解像感について
これはアニメ業界全般の傾向だと思うのですが、2014年現在の映像技術のグローバルな視点で見て、アニメの解像度はどうも低過ぎるように感じます。1.3〜1.6Kの横幅では、そろそろ‥‥というよりは、もはや限界に達していると思います。
私の取り組んでいる新しいアニメーション技法(2.5〜4K)を引き合いに出すまでもなく、現在の実写映画(2K〜)と比べても、フォーカスが全体的に甘く感じます。

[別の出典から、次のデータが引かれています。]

(** X11. With a program name in place, every piece the unlinker writes, to
    stdout or to stderr, ends with a line feed. *)
Theorem unlinker_writes_whole_lines (os : System) (prog : string)
  (args : list string) :
  exists status e t,
    main os (prog :: args) startup = Some (status, World e t) /\
    forall f line,
      line ∈ output f t -> ListAudioDevices.ends_with (String LF "") line.
Proof.
  destruct args as [|name [|extra args]].
  - eexists 1, _, _. split; [by rewrite main_usage|].
    intros [] line; simpl; [by intros ?%elem_of_nil|].
    intros ->%list_elem_of_singleton.
    do 3 apply ends_with_app_r. apply ends_with_refl.
  - destruct (decide (unlink_result os name = 0)) as [Hok|Hfail].
    + eexists 0, _, _. split; [by rewrite main_unlinked|].
      intros [] line; simpl; [|by intros ?%elem_of_nil].
      intros ->%list_elem_of_singleton.
      do 2 apply ends_with_app_r. apply ends_with_refl.
    + eexists 1, _, _. split; [by rewrite main_unlink_failed|].
      intros [] line; simpl; [by intros ?%elem_of_nil|].
      intros ->%list_elem_of_singleton.
      do 2 apply ends_with_app_r. apply ends_with_refl.
  - eexists 1, _, _. split; [by rewrite main_usage|].
    intros [] line; simpl; [by intros ?%elem_of_nil|].
    intros ->%list_elem_of_singleton.
    do 3 apply ends_with_app_r. apply ends_with_refl.
Qed.

End SemUnlinkRuns.
(** * The diagnostic flow and the webhook store

    A shallow embedding of the server actions of the HubSpot + Resend
    proof of concept:

    - the four steps [createContact], [createDeal],
      [associateDealToContact] and [sendConfirmationEmail], and the
      orchestrator [runDiagnosticFlow] that chains them;
    - the simple contact creation [createHubSpotContact] and the standalone
      test email [sendTestEmail];
    - the webhook route, whose [POST] and [GET] handlers share one
      module-level array.

    The server actions are asynchronous functions that read
    [process.env], call [fetch] and the Resend client, and recover thrown
    errors with [try]/[catch].  They are embedded in a small monad [M]: a
    computation reads the host (environment variables, the clock, what the
    network answers), threads the log of the outgoing calls made so far and
    either returns a value or throws.  The log is kept when a computation
    throws, as a call that was made stays made.  One server action runs
    from start to end on one host: the environment variables do not change
    under it.

    The file gives the definitions first (the webhook route, then the
    flow with the vocabulary of its statements and a few concrete hosts),
    then the proofs about the flow, the proofs about the webhook store, and
    the claims evaluated on concrete inputs. *)

From Stdlib Require Import String Ascii List Bool Arith Lia DecimalString.
Import ListNotations.
Local Open Scope list_scope.
Local Open Scope string_scope.
Set Warnings "-register-all".

Set Implicit Arguments.

(** ** The webhook route *)

Module Webhook.

Section Store.

(** A parsed JSON body; the route stores it without looking inside. *)
Variable json_value : Type.

Record WebhookEntry : Type := {
  id : string;
  payload : json_value;
  receivedAt : string
}.

Definition MAX_WEBHOOKS : nat := 5.

(** What [await request.json()] does: it gives the parsed body, or throws
    (an [Error] with its message, or something else). *)
Inductive Body : Type :=
| Parsed (payload : json_value)
| Unparsable (error : option string).

(** One POST request, with what [crypto.randomUUID()] and
    [new Date().toISOString()] give while it is handled. *)
Record NextRequest : Type := {
  request_json : Body;
  randomUUID : string;
  toISOString : string
}.

(** The JSON answers of the route, with their status. *)
Record PostResponse : Type := {
  post_status : nat;
  post_success : bool;
  post_message : string;
  post_id : option string;
  post_receivedAt : option string;
  post_error : option string
}.

Record GetResponse : Type := {
  get_success : bool;
  webhooks : list WebhookEntry;
  count : nat
}.

(** [webhookStorage.unshift(entry)] *)
Definition unshift (entry : WebhookEntry) (storage : list WebhookEntry) :=
  entry :: storage.

(** [webhookStorage.pop()] *)
Definition pop (storage : list WebhookEntry) := removelast storage.

(** [POST], on the module-level [webhookStorage]: the answer and the
    storage afterwards. *)
Definition POST (request : NextRequest) (webhookStorage : list WebhookEntry)
  : PostResponse * list WebhookEntry :=
  match request_json request with
  | Parsed payload =>
      let entry := {| id := randomUUID request;
                      payload := payload;
                      receivedAt := toISOString request |} in
      (* Add to beginning of array *)
      let storage1 := unshift entry webhookStorage in
      (* Keep only last 5 *)
      let storage2 := if (MAX_WEBHOOKS <? length storage1)%nat
                      then pop storage1 else storage1 in
      ({| post_status := 200;
          post_success := true;
          post_message := "Webhook received successfully";
          post_id := Some (id entry);
          post_receivedAt := Some (receivedAt entry);
          post_error := None |}, storage2)
  | Unparsable error =>
      ({| post_status := 400;
          post_success := false;
          post_message := "Failed to process webhook";
          post_id := None;
          post_receivedAt := None;
          post_error := Some match error with
                             | Some message => message
                             | None => "Unknown error"
                             end |}, webhookStorage)
  end.

Definition GET (webhookStorage : list WebhookEntry) : GetResponse :=
  {| get_success := true;
     webhooks := webhookStorage;
     count := length webhookStorage |}.

(** The storage after a sequence of POST requests, handled in turn. *)
Fixpoint posts (requests : list NextRequest) (storage : list WebhookEntry)
  : list WebhookEntry :=
  match requests with
  | [] => storage
  | request :: later => posts later (snd (POST request storage))
  end.

(** The entries of the requests that were accepted, oldest first. *)
Fixpoint accepted (requests : list NextRequest) : list WebhookEntry :=
  match requests with
  | [] => []
  | request :: later =>
      match request_json request with
      | Parsed payload =>
          {| id := randomUUID request;
             payload := payload;
             receivedAt := toISOString request |} :: accepted later
      | Unparsable _ => accepted later
      end
  end.

(** Whether the body of a request parses. *)
Definition parses (request : NextRequest) : bool :=
  match request_json request with
  | Parsed _ => true
  | Unparsable _ => false
  end.

(** The POST request of a payload. *)
Definition post (p : json_value) (uuid time : string) : NextRequest :=
  {| request_json := Parsed p; randomUUID := uuid; toISOString := time |}.

End Store.

End Webhook.

(** ** The diagnostic flow *)

(** Natural numbers as JavaScript numbers, for concrete runs. *)
Definition nat_truthy (n : nat) : bool := negb (n =? 0)%nat.

Definition nat_toString (n : nat) : string := NilEmpty.string_of_uint (Nat.to_uint n).

Section Flow.

(** *** JavaScript values *)

(** JavaScript numbers are IEEE doubles.  The code never computes with
    them; it only tests a value for truthiness and prints it inside a
    template literal.  Numbers are therefore kept abstract, with these two
    operations. *)
Variable number : Type.
Variable number_truthy : number -> bool.
Variable number_toString : number -> string.

(** What [response.json()] can produce, and [undefined]. An object is the
    list of its own properties; the first binding of a key is the one a
    property read sees. *)
Inductive jsval : Type :=
| JUndefined
| JNull
| JBool (b : bool)
| JNum (n : number)
| JStr (s : string)
| JArr (items : list jsval)
| JObj (fields : list (string * jsval)).

(** A thrown value: an instance of [Error] with its message, or anything
    else. *)
Inductive thrown : Type :=
| JsError (msg : string)
| JsOther (v : jsval).

(** [error instanceof Error ? error.message : fallback] *)
Definition error_message (error : thrown) (fallback : string) : string :=
  match error with
  | JsError msg => msg
  | JsOther _ => fallback
  end.

(** Truthiness, as tested by [if (v)], [!v] and [a || b]. *)
Definition truthy (v : jsval) : bool :=
  match v with
  | JUndefined | JNull => false
  | JBool b => b
  | JNum n => number_truthy n
  | JStr s => negb (s =? "")
  | JArr _ | JObj _ => true
  end.

(** [a || b] *)
Definition js_or (a b : jsval) : jsval := if truthy a then a else b.

(** The string a template literal substitutes for [${v}]. *)
Fixpoint toStr (v : jsval) : string :=
  match v with
  | JUndefined => "undefined"
  | JNull => "null"
  | JBool true => "true"
  | JBool false => "false"
  | JNum n => number_toString n
  | JStr s => s
  | JArr items =>
      (fix join (l : list jsval) : string :=
         match l with
         | [] => ""
         | x :: r =>
             let sx := match x with
                       | JUndefined | JNull => ""
                       | _ => toStr x
                       end in
             match r with
             | [] => sx
             | _ :: _ => sx ++ "," ++ join r
             end
         end) items
  | JObj _ => "[object Object]"
  end.

(** [toStr] is the string of a value whose conversion returns.  The
    conversion of an object calls its [toString]: an object with a property
    of its own under that name (never a function, in a parsed body) cannot
    be converted, and neither can an array that holds one. *)
Fixpoint convertible (v : jsval) : bool :=
  match v with
  | JArr items => forallb convertible items
  | JObj fields => negb (existsb (fun field => fst field =? "toString") fields)
  | _ => true
  end.

Fixpoint lookup_field (key : string) (fields : list (string * jsval)) : jsval :=
  match fields with
  | [] => JUndefined
  | (k, v) :: rest => if k =? key then v else lookup_field key rest
  end.

(** The outcome of evaluating something that may throw. *)
Inductive outcome (A : Type) : Type :=
| Returns (a : A)
| Throws (e : thrown).
Arguments Returns {A} a.
Arguments Throws {A} e.

(** [v.key], for the property names the code reads ([message], [id],
    [properties], [email], ...): reading a property of [null] or
    [undefined] throws a [TypeError]; booleans, numbers, strings and arrays
    have no property of these names. *)
Definition read_prop (v : jsval) (key : string) : outcome jsval :=
  match v with
  | JUndefined | JNull =>
      Throws (JsError ("Cannot read properties of " ++ toStr v
                       ++ " (reading '" ++ key ++ "')"))
  | JObj fields => Returns (lookup_field key fields)
  | _ => Returns JUndefined
  end.

(** [v?.key] never throws. *)
Definition read_prop_opt (v : jsval) (key : string) : jsval :=
  match v with
  | JObj fields => lookup_field key fields
  | _ => JUndefined
  end.

(** [${v}] inside a template literal: the conversion returns the string or
    throws a [TypeError]. *)
Definition print (v : jsval) : outcome string :=
  if convertible v then Returns (toStr v)
  else Throws (JsError "Cannot convert object to primitive value").

(** *** Records of the source *)

Record HubSpotContactData : Type := {
  email : string;
  firstName : string;
  lastName : string
}.
(** * JuiSip storefront: the cart, the pricer and the persistence glue

    A shallow embedding of the two React applications of the repository:

    - [JuiSipApp]  (the customisable juice shop: the sanitised application
      id, the form with [handleToggleAddition], the quantity buttons and
      [calculateItemPrice], [handleAddToCart], [updateCartItemQuantity],
      [removeItemFromCart], [handleQuantityChange], [updateFirestoreCart] and
      the cart listener);
    - [JuiSipApp2] (the cloud kitchen: [addToCart], [updateQuantity],
      [removeFromCart], [clearCart], the derived totals, the tabs of the
      menu, [updateCartInDb] with its retry loop, [handlePlaceOrder], the
      cart listener and the history listener).

    A JavaScript number is a binary64 float.  The arithmetic of the code is
    written once, over an interface [Num], and read at two instances: the
    kernel's binary64 floats, which are the numbers the code runs on, and
    exact rationals ([Q]), which are the decimals the specification names.
    What is said of the prices and totals of the code is proved for every
    instance, in the order in which the code adds, or for binary64; the exact
    instance gives the decimal a binary64 result is compared with.
    Quantities are integers. *)

From Stdlib Require Import ZArith QArith Qround Lia List Bool String Ascii.
From Stdlib Require Import Floats.PrimFloat Numbers.Cyclic.Int63.Uint63.
From Stdlib Require Import Floats.SpecFloat Floats.FloatOps Floats.FloatAxioms.
From Stdlib Require Import Setoid Morphisms Permutation Sorted.
Import ListNotations.

Set Warnings "-inexact-float".
Local Open Scope string_scope.
Local Open Scope list_scope.
Local Open Scope Z_scope.

(* ------------------------------------------------------------------ *)
(** ** JavaScript numbers *)

Declare Scope js_scope.
Delimit Scope js_scope with js.

(** The operations the two applications use on numbers.  [lit n d] is the
    decimal literal whose value is [n/d] (5.99 is [lit 599 100]). *)
Class Num (T : Type) : Type := {
  lit : Z -> Z -> T;
  num_add : T -> T -> T;
  num_sub : T -> T -> T;
  num_mul : T -> T -> T;
  num_gt : T -> T -> bool;
  num_eq : T -> T -> bool
}.

Infix "+" := num_add : js_scope.
Infix "-" := num_sub : js_scope.
Infix "*" := num_mul : js_scope.
Infix ">" := num_gt : js_scope.
Infix "===" := num_eq (at level 70) : js_scope.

アニメのキャラクターは、いわゆる「セル塗り」されたグラフィックである事から、実写に比べてエッジが格段にキツく、テレビ放映でのチラツキを除去する為に、多少のデフォーカスをおこなう必要があります。しかし客観的に見て、現在のアニメのフォーカスは「チラツキ防止」処理としては「過多」です。地デジ以降の現在のテレビの品質ならば、チラツキを防止する目的に対し、全体を大きくボカす必要はありません。「エッジのスタイリング」的な処理を、作品の作風に合わせて、ポスプロ直前の出力で「最低限」加味すれば良いのです。エッジのシャープ感を残したままでも、チラツキは防止できるんです。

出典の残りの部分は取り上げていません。